(Description of the task) Starting from the line that holds "(the [OrderBook] decoder", print every line through the end of the records, first and last included.

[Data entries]
(** * go-bitmex realtime client: orderbook decoding and session loop

    A shallow embedding of the [realtime] package of go-numb/go-bitmex
    (the [OrderBook] decoder and the websocket session [Connect]), with the
    properties of the session engine stated over it.

    Part I holds the embedding, Part II the properties. *)

From Stdlib Require Import ZArith List String Ascii Lia.
From Stdlib Require Import Floats.PrimFloat DecimalString DecimalPos.
From stdpp Require Import gmap strings list.

Set Warnings "-register-all".

(** * Part I: the embedding *)

(** ** Go's [strings] package, on byte strings *)

Module GoStrings.

(** [strings.HasPrefix(s, prefix)] *)
Fixpoint HasPrefix (s prefix : string) {struct prefix} : bool :=
  match prefix with
  | EmptyString => true
  | String a prefix' =>
      match s with
      | EmptyString => false
      | String b s' => if Ascii.eqb a b then HasPrefix s' prefix' else false
      end
  end.

(** [s[n:]], for [n <= len(s)] *)
Fixpoint sliceFrom (n : nat) (s : string) : string :=
  match n with
  | O => s
  | S n' =>
      match s with
      | EmptyString => EmptyString
      | String _ s' => sliceFrom n' s'
      end
  end.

(Problem solution)
    (the [OrderBook] decoder and the websocket session [Connect]), with the
    properties of the session engine stated over it.

    Part I holds the embedding, Part II the properties. *)

From Stdlib Require Import ZArith List String Ascii Lia.
From Stdlib Require Import Floats.PrimFloat DecimalString DecimalPos.
From stdpp Require Import gmap strings list.

Set Warnings "-register-all".

(** * Part I: the embedding *)

(** ** Go's [strings] package, on byte strings *)

Module GoStrings.

(** [strings.HasPrefix(s, prefix)] *)
Fixpoint HasPrefix (s prefix : string) {struct prefix} : bool :=
  match prefix with
  | EmptyString => true
  | String a prefix' =>
      match s with
      | EmptyString => false
      | String b s' => if Ascii.eqb a b then HasPrefix s' prefix' else false
      end
  end.

(** [s[n:]], for [n <= len(s)] *)
Fixpoint sliceFrom (n : nat) (s : string) : string :=
  match n with
  | O => s
  | S n' =>
      match s with
      | EmptyString => EmptyString
      | String _ s' => sliceFrom n' s'
      end
  end.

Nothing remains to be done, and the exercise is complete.